Dataset records:
-=-=-=-=-
(** A record that is not complete is not returned. *)
Lemma read_layout_cut pos begin d bs : layout pos begin d bs -> forall F1 C C' e r fuel prosp scratch frag,
  reader_at (F1 ++ C) pos e r -> bs = C ++ C' -> C' <> [] -> zlen F1 = pos -> bytes d -> (unread r < fuel)%nat ->
  exists r', ReadRecord_loop fuel (negb begin) prosp scratch frag r = Ok (None, r') /\
    (C = [] -> begin = true -> reports r' = reports r).
Proof.
  assert (Hty : forall b e, 0 <= record_type b e <= 4) by (intros b e; pose proof (record_type_range b e); lia).
  induction 1 as [pos begin d Hd|pos begin d1 d2 bs Hd1 Hd2 Hlay IH];
    intros F1 C C' e r fuel prosp scratch frag Hr HC HC' HF1 Hb Hf.
  - destruct (read_piece_cut pos (record_type begin true) d C C' F1 e r fuel (negb begin) prosp scratch frag) as (r' & E & Hrep); try done.
    exists r'. split; [done|]. intros ? ->. by apply Hrep.
  - apply Forall_app in Hb as [Hb1 Hb2]. set (piece := pad pos ++ enc (record_type begin false) d1).
    assert (HCs : (exists D, D <> [] /\ piece = C ++ D) \/ (exists D, C = piece ++ D /\ bs = D ++ C')).
    { rewrite app_assoc in HC. apply app_eq_app in HC as (D & [[H1 H2]|[H1 H2]]); [|right; by exists D].
      destruct (decide (D = [])) as [->|]; [right; exists []|left; by exists D]. rewrite app_nil_r in H1 |- *. done. }
    destruct HCs as [(D & HDne & H1)|(D & -> & H2)].
    { destruct (read_piece_cut pos (record_type begin false) d1 C D F1 e r fuel (negb begin) prosp scratch frag)
        as (r' & E & Hrep); try done; [lia|]. exists r'. split; [done|]. intros ? ->. by apply Hrep. }
    pose proof (bytes_layout _ _ _ _ Hlay Hb2) as HbD. rewrite H2 in HbD. apply bytes_app_inv in HbD as [HbD _].
    destruct fuel as [|fuel]; [lia|]. cbn [ReadRecord_loop]. unfold piece in *. rewrite <- app_assoc in Hr.
    destruct (read_fragment F1 D pos e r frag (record_type begin false) d1 Hr HF1 ltac:(lia) (record_type_range _ _) Hb1 HbD)
      as (e1 & r1 & -> & Hr1 & Hs1 & Hrep1 & Hu1).
    cbn [mbind result_bind]. specialize (IH (F1 ++ pad pos ++ enc (record_type begin false) d1) D C' e1).
    rewrite <- !app_assoc in IH. rewrite !length_app, !Nat2Z.inj_add, length_enc in IH.
    assert (Hne : (pad pos ++ enc (record_type begin false) d1) ++ D <> []).
    { intros E. apply (f_equal length) in E. rewrite !length_app in E. pose proof (length_enc (record_type begin false) d1).
      unfold kHeaderSize in *. simpl in E. lia. }
    destruct begin; cbn [negb record_type andb].
    + change (kFirstType =? kFullType) with false. change (kFirstType =? kFirstType) with true. cbv iota.
      destruct (IH r1 fuel (u64 (end_of_buffer_offset_ r - zlen (buffer_ r))) d1 d1) as (r2 & E & _); try done; try lia.
      by exists r2.
    + change (kMiddleType =? kFullType) with false. change (kMiddleType =? kFirstType) with false.
      change (kMiddleType =? kMiddleType) with true. cbv iota.
      destruct (IH r1 fuel prosp (scratch ++ d1) d1) as (r2 & E & _); try done; try lia. by exists r2.
Qed.

Lemma layout_det pos begin d bs bs' : layout pos begin d bs -> layout pos begin d bs' -> bs = bs'.
Proof.
  intros Hl. revert bs'. induction Hl as [pos begin d Hd|pos begin d1 d2 bs Hd1 Hd2 Hl IH]; intros bs' Hl'.
  - inversion Hl' as [|? ? d1 d2 bs2 Hd1 Hd2]; subst; [done|].
    rewrite length_app in Hd. assert (0 < length d2)%nat by (destruct d2; [done|simpl; lia]). lia.
  - assert (H2 : (0 < length d2)%nat) by (destruct d2; [done|simpl; lia]).
    inversion Hl' as [? ? ? Hd|? ? d1' d2' bs2 Hd1' Hd2' Hl2 E1 E2 E3]; subst.
    { rewrite length_app in Hd. lia. }
    apply app_inj_1 in E3 as [-> ->]; [|lia]. by rewrite (IH _ Hl2).
Qed.

Lemma log_layout_det pos rs bs bs' : log_layout pos rs bs -> log_layout pos rs bs' -> bs = bs'.
Proof.
  intros Hl. revert bs'. induction Hl as [pos|pos x rs b bs Hb Hl IH]; intros bs' Hl'; inversion Hl' as [|? ? ? b' ? Hb' Hl2]; [done|].
  subst. rewrite (layout_det _ _ _ _ _ Hb Hb') in *. f_equal. by apply IH.
Qed.

Lemma ReadRecord_start r : initial_offset_ r = 0 -> 0 <= last_record_offset_ r ->
  ReadRecord r = ReadRecord_loop (S (unread r)) false 0 [] [] r.
Proof. intros Hi Hl. unfold ReadRecord. rewrite Hi, (proj2 (Z.ltb_ge _ _)) by lia. done. Qed.
(* ===== verification/Persist.v ===== *)
(** * Persistence: the log buffers

    persistent/lbuf.h, persistent/pbuf.h and .cc, persistent/tbuf.h and .cc,
    persistent/log.h and .cc.  Every worker thread fills a [LocalPBuf] with the
    records of an epoch and hands it to one of two [TBuf]s when the epoch
    changes; the logger thread of a [TBuf] writes the frozen buffers to its
    file, gives them back for reuse and publishes the epoch up to which all is
    safe.  Buffers live in a heap and are linked through their [next] fields, as
    in the code.  The build defines [NDEBUG], so the [assert]s are absent. *)

From S2P Require Import Prelude Coding.

(** ** LocalPBuf *)

Definition BSIZE : Z := 128 * 1024 * 1024.

(** [lb_data] is the content of [buf[0 .. cur)]. *)
Record LocalPBuf := mkLBuf {
  lb_sn : Z;
  lb_data : list Z;
  lb_txns : Z;
  lb_earliest : Z;
  lb_next : addr
}.

Definition LocalPBuf_new : LocalPBuf := mkLBuf 0 [] 0 0 NULL.

Definition lb_cur (b : LocalPBuf) : Z := Z.of_nat (length (lb_data b)).

Definition EmptySlotNum (b : LocalPBuf) : Z := BSIZE - lb_cur b.

(** [now] is what [cur_usec] returns. *)
Definition SetSN (s now : Z) (b : LocalPBuf) : LocalPBuf :=
  mkLBuf s (lb_data b) (lb_txns b) (if lb_txns b =? 0 then now else lb_earliest b) (lb_next b).

Definition Reset (b : LocalPBuf) : LocalPBuf := mkLBuf 0 [] 0 0 NULL.

(** [memcpy] to [buf[cur]] *)
Definition append (l : list Z) (b : LocalPBuf) : result LocalPBuf :=
  if lb_cur b + Z.of_nat (length l) <=? BSIZE
  then Ok (mkLBuf (lb_sn b) (lb_data b ++ l) (lb_txns b) (lb_earliest b) (lb_next b))
  else Fault OutOfBounds.

(** The value part of a record copies [vlen] bytes from [&value], that is the
    pointer. *)
Definition PutRecord (tabid key seqno : Z) (value : addr) (vlen : Z) (b : LocalPBuf) : result LocalPBuf :=
  b ← append (EncodeFixed64 key) b;
  temp ← write_uvint64 seqno;
  if (8 <? length temp)%nat then Fault OutOfBounds
  else
    b ← append temp b;
    if value =? NULL then append (EncodeFixed64 (2 ^ 64 - 1)) b
    else if (vlen <? 0) || (8 <? vlen) then Fault OutOfBounds
    else append (take (Z.to_nat vlen) (EncodeFixed64 value)) b.

Definition set_next (n : addr) (b : LocalPBuf) : LocalPBuf :=
  mkLBuf (lb_sn b) (lb_data b) (lb_txns b) (lb_earliest b) n.

(** ** TBuf *)

Abbreviation heap := (gmap Z LocalPBuf) (only parsing).

(** [tb_log] is the content of the log file. *)
Record TBuf := mkTBuf {
  tb_frozenbufs : list addr;
  tb_frozennum : Z;
  tb_freebufs : addr;
  tb_flushbufs : list addr;
  tb_localsn : list Z;
  tb_safe_sn : Z;
  tb_log : list Z
}.

(** The constructor leaves [flushbufs] as it was allocated. *)
Definition TBuf_new (thr : nat) (flushbufs : list addr) : TBuf :=
  mkTBuf (replicate thr NULL) 0 NULL flushbufs (replicate thr 0) 0 [].

Definition get_buf (h : heap) (a : addr) : result LocalPBuf := from_opt NullDeref (h !! a).

Definition PublishLocalBuffer (tid : nat) (lbuf : addr) (tb : TBuf) (h : heap) : result (TBuf * heap) :=
  b ← get_buf h lbuf;
  old ← from_opt OutOfBounds (tb_frozenbufs tb !! tid);
  Ok (mkTBuf (<[tid := lbuf]> (tb_frozenbufs tb)) (tb_frozennum tb + 1) (tb_freebufs tb)
        (tb_flushbufs tb) (tb_localsn tb) (tb_safe_sn tb) (tb_log tb),
      <[lbuf := set_next old b]> h).

Definition GetFreeBuf (tb : TBuf) (h : heap) : result (addr * TBuf * heap) :=
  let lbuf := tb_freebufs tb in
  if lbuf =? NULL then Ok (NULL, tb, h)
  else
    b ← get_buf h lbuf;
    Ok (lbuf, mkTBuf (tb_frozenbufs tb) (tb_frozennum tb) (lb_next b) (tb_flushbufs tb)
                (tb_localsn tb) (tb_safe_sn tb) (tb_log tb),
        <[lbuf := Reset b]> h).

(** *** Writer *)

(** First part, under [frozenlock]: take the frozen buffers over. *)
Fixpoint grab_loop (h : heap) (frozen flush : list addr) (localsn : list Z) : result (list addr * list Z) :=
  match frozen, flush, localsn with
  | [], _, _ => Ok (flush, localsn)
  | f :: frozen, x :: flush, sn :: localsn =>
      '(x', sn') ← (if f =? NULL then Ok (x, sn) else b ← get_buf h f; Ok (f, lb_sn b));
      '(flush, localsn) ← grab_loop h frozen flush localsn;
      Ok (x' :: flush, sn' :: localsn)
  | _, _, _ => Fault OutOfBounds
  end.

Definition Writer_grab (tb : TBuf) (h : heap) : result (Z * TBuf) :=
  '(flush, localsn) ← grab_loop h (tb_frozenbufs tb) (tb_flushbufs tb) (tb_localsn tb);
  Ok (tb_frozennum tb,
      mkTBuf (replicate (length (tb_frozenbufs tb)) NULL) 0 (tb_freebufs tb) flush localsn
        (tb_safe_sn tb) (tb_log tb)).

Definition IOV_MAX : nat := 1024.

(** The output: the vectors collected and the file.  [writev] writes all of
    them. *)
Definition out : Type := list (list Z) * list Z.

Definition put_iov (data : list Z) (o : out) : out :=
  if (length data =? 0)%nat then o
  else
    let iovs := o.1 ++ [data] in
    if (length iovs =? IOV_MAX)%nat then ([], o.2 ++ concat iovs) else (iovs, o.2).

(** The inner loop over one thread's buffers, with the last one it saw. *)
Fixpoint walk (fuel : nat) (h : heap) (cur tail : addr) (o : out) : result (addr * out) :=
  if cur =? NULL then Ok (tail, o)
  else
    match fuel with
    | O => Fault OutOfFuel
    | S fuel => b ← get_buf h cur; walk fuel h (lb_next b) cur (put_iov (lb_data b) o)
    end.

Definition link_tail (tail cur : addr) (h : heap) : result heap :=
  if tail =? NULL then Ok h else b ← get_buf h tail; Ok (<[tail := set_next cur b]> h).

(** The loop over the threads: the buffers become one list from [lsbufs] to
    [tail]. *)
Fixpoint flush_loop (flush : list addr) (h : heap) (lsbufs tail : addr) (o : out) :
    result (heap * addr * addr * out) :=
  match flush with
  | [] => Ok (h, lsbufs, tail, o)
  | cur :: flush =>
      if cur =? NULL then flush_loop flush h lsbufs tail o
      else
        let lsbufs := if lsbufs =? NULL then cur else lsbufs in
        h ← link_tail tail cur h;
        '(tail, o) ← walk (size h) h cur cur o;
        flush_loop flush h lsbufs tail o
  end.

(** The last vectors are written and the file is synchronised. *)
Definition Writer_flush (tb : TBuf) (h : heap) : result (TBuf * heap * addr * addr) :=
  '(h, lsbufs, tail, o) ← flush_loop (tb_flushbufs tb) h NULL NULL ([], tb_log tb);
  Ok (mkTBuf (tb_frozenbufs tb) (tb_frozennum tb) (tb_freebufs tb)
        (replicate (length (tb_flushbufs tb)) NULL) (tb_localsn tb) (tb_safe_sn tb)
        (o.2 ++ concat o.1), h, lsbufs, tail).

(** Under [freelock]: the written buffers go in front of the free list. *)
Definition Writer_free (lsbufs tail : addr) (tb : TBuf) (h : heap) : result (TBuf * heap) :=
  if tail =? NULL then Ok (tb, h)
  else
    h ← link_tail tail (tb_freebufs tb) h;
    Ok (mkTBuf (tb_frozenbufs tb) (tb_frozennum tb) lsbufs (tb_flushbufs tb) (tb_localsn tb)
          (tb_safe_sn tb) (tb_log tb), h).

Definition min_sn (localsn : list Z) : Z :=
  fold_left (fun minsn sn => if sn =? 0 then minsn
                             else if (minsn =? 0) || (sn <? minsn) then sn else minsn) localsn 0.

Definition Writer_safe (tb : TBuf) : TBuf :=
  let minsn := min_sn (tb_localsn tb) in
  mkTBuf (tb_frozenbufs tb) (tb_frozennum tb) (tb_freebufs tb) (tb_flushbufs tb) (tb_localsn tb)
    (if 0 <? minsn then minsn - 1 else 0) (tb_log tb).

Definition Writer (tb : TBuf) (h : heap) : result (TBuf * heap) :=
  '(num, tb) ← Writer_grab tb h;
  '(tb, h, lsbufs, tail) ← Writer_flush tb h;
  '(tb, h) ← Writer_free lsbufs tail tb h;
  Ok (Writer_safe tb, h).

(** ** PBuf *)

Definition g_max_lag_epochs : Z := 8096.

Record per_epoch_stats := mkStats { pe_ntxns : Z; pe_earliest : Z }.

(** [pb_stats]: per thread, the statistics of the epochs. *)
Record PBuf := mkPBuf {
  pb_lbuf : list addr;
  pb_tbufs : list TBuf;
  pb_heap : gmap Z LocalPBuf;
  pb_brk : addr;
  pb_stats : list (gmap Z per_epoch_stats);
  pb_safe_sn : Z
}.

Definition buf_size : Z := 64.

Definition new_LocalPBuf (h : heap) (brk : addr) : addr * heap * addr :=
  (brk, <[brk := LocalPBuf_new]> h, brk + buf_size).

Fixpoint new_lbufs (n : nat) (h : heap) (brk : addr) : list addr * heap * addr :=
  match n with
  | O => ([], h, brk)
  | S n =>
      let '(a, h, brk) := new_LocalPBuf h brk in
      let '(l, h, brk) := new_lbufs n h brk in
      (a :: l, h, brk)
  end.

(** The constructor; [fl0] and [fl1] are the uninitialised arrays. *)
Definition PBuf_new (thr : nat) (fl0 fl1 : list addr) (brk : addr) : PBuf :=
  let '(l, h, brk) := new_lbufs thr ∅ brk in
  mkPBuf l [TBuf_new thr fl0; TBuf_new thr fl1] h brk (replicate thr ∅) 0.

Definition upd_stats (snidx : Z) (b : LocalPBuf) (m : gmap Z per_epoch_stats) : gmap Z per_epoch_stats :=
  let e := default (mkStats 0 0) (m !! snidx) in
  <[snidx := mkStats (u64 (pe_ntxns e + lb_txns b))
     (if (pe_earliest e =? 0) || (lb_earliest b <? pe_earliest e) then lb_earliest b else pe_earliest e)]> m.

(** The free buffer [FrozeLocalBuffer] continues with. *)
Definition next_buf (tbs : list TBuf) (h : heap) (brk : addr) : result (addr * list TBuf * heap * addr) :=
  t0 ← from_opt OutOfBounds (tbs !! 0%nat);
  '(a, t0, h) ← GetFreeBuf t0 h;
  let tbs := <[0%nat := t0]> tbs in
  if a =? NULL then
    t1 ← from_opt OutOfBounds (tbs !! 1%nat);
    '(a, t1, h) ← GetFreeBuf t1 h;
    let tbs := <[1%nat := t1]> tbs in
    if a =? NULL then let '(a, h, brk) := new_LocalPBuf h brk in Ok (a, tbs, h, brk)
    else Ok (a, tbs, h, brk)
  else Ok (a, tbs, h, brk).

Definition FrozeLocalBuffer (idx : nat) (p : PBuf) : result PBuf :=
  a ← from_opt OutOfBounds (pb_lbuf p !! idx);
  b ← get_buf (pb_heap p) a;
  st ← from_opt OutOfBounds (pb_stats p !! idx);
  let st := upd_stats (lb_sn b mod g_max_lag_epochs) b st in
  tb ← from_opt OutOfBounds (pb_tbufs p !! (idx mod 2)%nat);
  '(tb, h) ← PublishLocalBuffer idx a tb (pb_heap p);
  '(a, tbs, h, brk) ← next_buf (<[(idx mod 2)%nat := tb]> (pb_tbufs p)) h (pb_brk p);
  Ok (mkPBuf (<[idx := a]> (pb_lbuf p)) tbs h brk (<[idx := st]> (pb_stats p)) (pb_safe_sn p)).

Definition upd_lbuf (tid : nat) (f : LocalPBuf -> result LocalPBuf) (p : PBuf) : result PBuf :=
  a ← from_opt OutOfBounds (pb_lbuf p !! tid);
  b ← get_buf (pb_heap p) a;
  b ← f b;
  Ok (mkPBuf (pb_lbuf p) (pb_tbufs p) (<[a := b]> (pb_heap p)) (pb_brk p) (pb_stats p) (pb_safe_sn p)).

Definition count_txn (b : LocalPBuf) : result LocalPBuf :=
  Ok (mkLBuf (lb_sn b) (lb_data b) (lb_txns b + 1) (lb_earliest b) (lb_next b)).

(** [recnum] is the number of bytes [WriteUpdateRecords] has computed. *)
Definition RecordTX (tid : nat) (sn recnum now : Z) (p : PBuf) : result PBuf :=
  if recnum =? 0 then Ok p
  else
    a ← from_opt OutOfBounds (pb_lbuf p !! tid);
    b ← get_buf (pb_heap p) a;
    p ← (if (EmptySlotNum b <? recnum) || negb (lb_sn b =? sn) then
           p ← FrozeLocalBuffer tid p;
           upd_lbuf tid (fun b => Ok (SetSN sn now b)) p
         else Ok p);
    upd_lbuf tid count_txn p.

Definition WriteRecord (tid : nat) (tabid key seqno : Z) (value : addr) (vlen : Z) (p : PBuf) : result PBuf :=
  upd_lbuf tid (PutRecord tabid key seqno value vlen) p.

Fixpoint FrozeAll_loop (idxs : list nat) (p : PBuf) : result PBuf :=
  match idxs with
  | [] => Ok p
  | i :: idxs => p ← FrozeLocalBuffer i p; FrozeAll_loop idxs p
  end.

Definition FrozeAllBuffer (p : PBuf) : result PBuf := FrozeAll_loop (seq 0 (length (pb_lbuf p))) p.

(** A round of the logger thread of [TBuf] number [k] ([TBuf::loggerThread]). *)
Definition logger_round (k : nat) (p : PBuf) : result PBuf :=
  tb ← from_opt OutOfBounds (pb_tbufs p !! k);
  '(tb, h) ← Writer tb (pb_heap p);
  Ok (mkPBuf (pb_lbuf p) (<[k := tb]> (pb_tbufs p)) h (pb_brk p) (pb_stats p) (pb_safe_sn p)).

(** [Sync]: both logger threads see [sync_] and run once more. *)
Definition Sync (p : PBuf) : result PBuf :=
  p ← FrozeAllBuffer p;
  p ← logger_round 0 p;
  logger_round 1 p.

Definition GetSafeSN (p : PBuf) : result (Z * PBuf) :=
  t0 ← from_opt OutOfBounds (pb_tbufs p !! 0%nat);
  t1 ← from_opt OutOfBounds (pb_tbufs p !! 1%nat);
  let s := if (1 <? length (pb_lbuf p))%nat then
             if tb_safe_sn t0 <? tb_safe_sn t1 then tb_safe_sn t0 else tb_safe_sn t1
           else tb_safe_sn t0 in
  Ok (s, mkPBuf (pb_lbuf p) (pb_tbufs p) (pb_heap p) (pb_brk p) (pb_stats p) s).

(** [DBTables::WriteUpdateRecords]: the writes of a committed transaction, as
    (table, key, sequence number, value, value length). *)
Definition LogRec : Type := Z * Z * Z * addr * Z.

Fixpoint write_records (tid : nat) (l : list LogRec) (p : PBuf) : result PBuf :=
  match l with
  | [] => Ok p
  | (tabid, key, seqno, value, vlen) :: l =>
      p ← WriteRecord tid tabid key seqno value vlen p; write_records tid l p
  end.

Definition record_bytes (l : list LogRec) : Z := fold_right (fun r n => 4 + 8 + 8 + r.2 + n) 0 l.

Definition WriteUpdateRecords (tid : nat) (sn now : Z) (l : list LogRec) (p : PBuf) : result PBuf :=
  match l with
  | [] => Ok p
  | _ => p ← RecordTX tid sn (record_bytes l) now p; write_records tid l p
  end.

(** ** Records *)

Lemma append_ok l b :
  lb_cur b + Z.of_nat (length l) <= BSIZE ->
  append l b = Ok (mkLBuf (lb_sn b) (lb_data b ++ l) (lb_txns b) (lb_earliest b) (lb_next b)).
Proof. intros Hle. unfold append. by rewrite (proj2 (Z.leb_le _ _) Hle). Qed.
-=-=-=-=-
Work to be completed: Starting with the first line of the entries and ending with the line that has "intros F1 C", copy each line exactly and add nothing.

Response box:
(** A record that is not complete is not returned. *)
Lemma read_layout_cut pos begin d bs : layout pos begin d bs -> forall F1 C C' e r fuel prosp scratch frag,
  reader_at (F1 ++ C) pos e r -> bs = C ++ C' -> C' <> [] -> zlen F1 = pos -> bytes d -> (unread r < fuel)%nat ->
  exists r', ReadRecord_loop fuel (negb begin) prosp scratch frag r = Ok (None, r') /\
    (C = [] -> begin = true -> reports r' = reports r).
Proof.
  assert (Hty : forall b e, 0 <= record_type b e <= 4) by (intros b e; pose proof (record_type_range b e); lia).
  induction 1 as [pos begin d Hd|pos begin d1 d2 bs Hd1 Hd2 Hlay IH];
    intros F1 C C' e r fuel prosp scratch frag Hr HC HC' HF1 Hb Hf.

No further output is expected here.